Beck, Daniel ; Bosshart, Louis
Up to the early 20th century, the only way to share the immediate
drama of a sports event was either to play or to attend. But then came
radio. The added value of the radio--compared to the printed media--is
the opportunity of live reporting. From the very beginning the radio
took advantage of this asset. Live radio reporting gave the impression
of being there, of being a witness of something emotional and
suspenseful. Announcers learned very quickly to give the impression of
dense and dramatic events. Another advantage of the radio was and still
is its very fast speed. Results and scores can be diffused
instantaneously in a very flexible program.
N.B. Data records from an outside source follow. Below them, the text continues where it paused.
(* ===== verification/Rsio.v ===== *)
(** The interrupt of the serial lines, kernel/rs_io.s: received bytes go into the
    read queue of the line, and each time the line is free the next byte of its
    write queue is sent. *)
From S2P Require Export Tty.
#[local] Open Scope bool_scope.

(** kernel/rs_io.s:22 *)
Definition startup : Z := 256.

(** The process that waits on a queue, if there is one, is made runnable. *)
Definition wake_queue (q : tty_queue) : K unit :=
  match q_proc_list q with
  | None => mret tt
  | Some p => sett p (fun x => x <| t_state := TASK_RUNNING |>)
  end.

Section rs.
Context `{Machine}.

(** kernel/rs_io.s:77-80; [edx] is the first port of the line. *)
Definition modem_status (edx : Z) : K unit := inb (edx + 6);; mret tt.

(** kernel/rs_io.s:83-86 *)
Definition line_status (edx : Z) : K unit := inb (edx + 5);; mret tt.

(** kernel/rs_io.s:89-105 *)
Definition read_char (tty edx : Z) : K unit :=
  al ← inb edx;
  t ← gettty tty;
  let ebx := q_head (tt_read_q t) in
  settty tty (fun t => t <| tt_read_q ::= fun q => q <| q_buf ::= <[ebx := u8 al]> |> |>);;
  let ebx := INC ebx in
  if ebx =? q_tail (tt_read_q t) then mret tt
  else
    settty tty (fun t => t <| tt_read_q ::= fun q => q <| q_head := ebx |> |>);;
    do_tty_interrupt tty.

(** kernel/rs_io.s:130-141 *)
Definition write_buffer_empty (tty edx : Z) : K unit :=
  t ← gettty tty;
  wake_queue (tt_write_q t);;
  al ← inb (edx + 1);
  outb (Z.land al 0xd) (edx + 1).

(** kernel/rs_io.s:108-128 *)
Definition write_char (tty edx : Z) : K unit :=
  t ← gettty tty;
  let q := tt_write_q t in
  let n := CHARS q in
  if n =? 0 then write_buffer_empty tty edx
  else
    when (n <=? startup) (wake_queue q);;
    outb (q_buf q (q_tail q)) edx;;
    let ebx := INC (q_tail q) in
    settty tty (fun t => t <| tt_write_q ::= fun q => q <| q_tail := ebx |> |>);;
    when (ebx =? q_head q) (write_buffer_empty tty edx).

(** kernel/rs_io.s:49-61: one round; [inr] is the jump to [end]. *)
Definition rep_int (tty edx : Z) (_ : unit) : K (unit + unit) :=
  al ← inb (edx + 2);
  if hasbit al 1 then mret (inr tt)
  else if al >? 6 then mret (inr tt)
  else
    (if al =? 0 then modem_status edx
     else if al =? 2 then write_char tty edx
     else if al =? 4 then read_char tty edx
     else line_status edx);;
    mret (inl tt).

(** kernel/rs_io.s:28-71; line 1 is [rs1_interrupt], line 2 [rs2_interrupt]. *)
Definition rs_interrupt (tty : Z) : K unit :=
  t ← gettty tty;
  loop fuel (rep_int tty (q_data (tt_read_q t))) tt;;
  outb 0x20 0x20.
End rs.

(** ** What is sent and taken *)

Section laws.
Context `{Machine}.

Lemma wake_queue_run q s : exists f, wake_queue q s = Ret tt (s <| tsk := f |>) /\
  (forall p, f p = tsk s p \/ q_proc_list q = Some p /\ f p = (tsk s p) <| t_state := TASK_RUNNING |>) /\
  forall p, q_proc_list q = Some p -> t_state (f p) = TASK_RUNNING.
Proof.
  unfold wake_queue. destruct (q_proc_list q) as [p|].
  - eexists. split; [reflexivity|]. split; [intros p'; arr_decide; subst; auto|].
    intros p' [= <-]. by rewrite arr_eq.
  - exists (tsk s). split; [by destruct s|]. split; [auto|done].
Qed.

Lemma write_buffer_empty_run tty edx s : let q := tt_write_q (tty_table s tty) in
  exists f v i, write_buffer_empty tty edx s =
      Ret tt (s <| tsk := f |> <| ports ::= cons (edx + 1, u8 (Z.land v 0xd)) |> <| inputs := i |>) /\
    (forall p, f p = tsk s p \/ q_proc_list q = Some p /\ f p = (tsk s p) <| t_state := TASK_RUNNING |>) /\
    forall p, q_proc_list q = Some p -> t_state (f p) = TASK_RUNNING.
Proof.
  intros q. unfold write_buffer_empty, gettty. rewrite bind_gets. fold q.
  destruct (wake_queue_run q s) as (f & Hf & Hp). rewrite (bind_Ret _ _ _ _ _ Hf).
  eexists f, _, _. split; [reflexivity|done].
Qed.

(** The line sends the oldest character of its queue; when that was the last one it asks
    for no more interrupts.  A process that waits for room is woken when 256 characters or
    less are left, and the rest of the system is as before. *)
Lemma write_char_sends tty edx s : let q := tt_write_q (tty_table s tty) in
  queue_ok q -> EMPTY q = false ->
  exists f po i, write_char tty edx s =
      Ret tt (s <| tty_table ::= fun t => <[tty := (t tty) <| tt_write_q := snd (GETCH q) |>]> t |>
                <| tsk := f |> <| ports ::= app (po ++ [(edx, u8 (q_buf q (q_tail q)))]) |> <| inputs := i |>) /\
    (po = [] <-> CHARS q <> 1) /\
    (forall p, f p = tsk s p \/ q_proc_list q = Some p /\ f p = (tsk s p) <| t_state := TASK_RUNNING |>) /\
    (forall p, CHARS q <= startup -> q_proc_list q = Some p -> t_state (f p) = TASK_RUNNING).
Proof.
  intros q Hq He. unfold write_char, gettty. rewrite bind_gets. fold q.
  pose proof (chars_range q) as Hr.
  assert (Hn : CHARS q <> 0) by (rewrite <- empty_chars; congruence).
  destruct (Z.eqb_spec (CHARS q) 0); [done|].
  assert (Hw : exists f, when (CHARS q <=? startup) (wake_queue q) s = Ret tt (s <| tsk := f |>) /\
    (forall p, f p = tsk s p \/ q_proc_list q = Some p /\ f p = (tsk s p) <| t_state := TASK_RUNNING |>) /\
    (forall p, CHARS q <= startup -> q_proc_list q = Some p -> t_state (f p) = TASK_RUNNING)).
  { rewrite when_run. destruct (Z.leb_spec (CHARS q) startup).
    - destruct (wake_queue_run q s) as (f & ? & ? & ?). eauto.
    - exists (tsk s). split; [by destruct s|]. split; [auto|lia]. }
  destruct Hw as (f & Hf & Hp & Hs). rewrite (bind_Ret _ _ _ _ _ Hf).
  erewrite bind_Ret by reflexivity. erewrite bind_Ret by reflexivity.
  assert (Hl : (INC (q_tail q) =? q_head q) = (CHARS q =? 1)).
  { destruct Hq. rewrite INC_eq, CHARS_eq in *. apply eq_true_iff_eq. rewrite !Z.eqb_eq. split; intros; dlia. }
  rewrite when_run, Hl. destruct (Z.eqb_spec (CHARS q) 1) as [E|E].
  - match goal with |- context [write_buffer_empty _ _ ?t] => destruct (write_buffer_empty_run tty edx t) as (g & v & i & Hg & Hg1 & Hg2) end.
    rewrite Hg. simpl in Hg1, Hg2. rewrite arr_eq in Hg1, Hg2. simpl in Hg1, Hg2.
    exists g, [(edx + 1, u8 (Z.land v 0xd))], i. split; [reflexivity|]. split_and!; [done| |auto].
    intros p. destruct (Hg1 p) as [->|[Hpl ->]]; [auto|]. right. split; [done|].
    destruct (Hp p) as [->|[_ ->]]; [done|]. by destruct (tsk s p).
  - exists f, [], (inputs s). split; [|split_and!; auto; done]. f_equal.
Qed.

(** A byte that arrives is put at the end of the read queue if it is not full, and lost
    otherwise; then the line discipline runs. *)
Lemma read_char_takes tty edx s : queue_ok (tt_read_q (tty_table s tty)) ->
  exists v s', q_list (tt_read_q (tty_table s' tty)) = q_list (tt_read_q (tty_table s tty)) ++
      (if FULL (tt_read_q (tty_table s tty)) then [] else [s8 v]) /\
    read_char tty edx s = (if FULL (tt_read_q (tty_table s tty)) then Ret tt s' else do_tty_interrupt tty s').
Proof.
  intros Hq. set (q := tt_read_q (tty_table s tty)) in *. pose proof (chars_range q) as Hr.
  unfold read_char, gettty. erewrite bind_Ret by reflexivity. rewrite bind_gets. simpl. fold q.
  set (v := u8 (dev_in (ports s) (inputs s) edx)). exists v.
  assert (Hf : (INC (q_head q) =? q_tail q) = FULL q).
  { apply eq_true_iff_eq. rewrite full_chars. destruct Hq. rewrite INC_eq, CHARS_eq, Z.eqb_eq in *. split; intros; dlia. }
  erewrite bind_Ret by reflexivity. rewrite Hf. destruct (FULL q) eqn:E.
  - eexists. split; [|reflexivity]. simpl. rewrite arr_eq, app_nil_r.
    exact (q_list_stored [v] q Hq ltac:(simpl; apply full_chars in E; lia)).
  - erewrite bind_Ret by reflexivity. eexists. split; [|reflexivity].
    rewrite <- (q_list_put v q) by done. simpl. rewrite !arr_eq. done.
Qed.
End laws.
And the radio medium can
reach people at any time anywhere, i.e., in the car, at the workplace,
on the beach, etc. Technically, radio stations and their reporters can
very easily be interconnected so that radio listeners can virtually move
from one place to another. Finally, radio reporting excels at
interviews, one genuine genre of radio.
Several sporting events have been midwives for the commercial and
social breakthrough of radio and television--a birth that led to the
co-existence of several kinds of sports with the media. In the USA it
was boxing that, via live transmissions on radio, made that medium and
itself popular. On April 4, 1921, the radio station KDKA broadcast for
the very first time a sporting event, namely a boxing match from the
Pittsburgh Motor Square Garden. On July 2 of the same year two New York radio stations (WJY and WJ2) broadcast the heavyweight boxing world
championship fight between Jack Dempsey and Georges Carpentier in New
York. David Sarnoff, later in his life president of NBC, had radio sets
installed in theaters, ballrooms, and barns. About 300,000 boxing fans
paid the entrance fee--it was spent for the reconstruction of France
after the First World War!--and were fascinated. That was the initial
ignition for the tremendously successful diffusion of the radio medium
in the United States. In 1927 about 40 million Americans listened to the
live transmission of the Dempsey vs. Sharkey fight, this time at home,
in front of their own wireless-sets. Already in those early days,
ratings showed that reports from sporting events were more popular among
men than among women--a pattern that still exists today in most
countries. In the late 1930s the fight between two heavy-weight boxers,
Joe Louis and Max Schmeling, scored a 58% rating among American
households--radio and boxers, hand in hand, fighting their way through
the market.
At first, though, the media establishment proved very hostile to
the radio pioneers. Newspaper publishers in various countries pushed
through governmental measures in order to protect themselves. As a
result, laws or policies limited news reporting on the radio. This also
affected the sports section. In Great Britain, for example, the BBC radio channel (British Broadcasting Corporation, founded in 1922)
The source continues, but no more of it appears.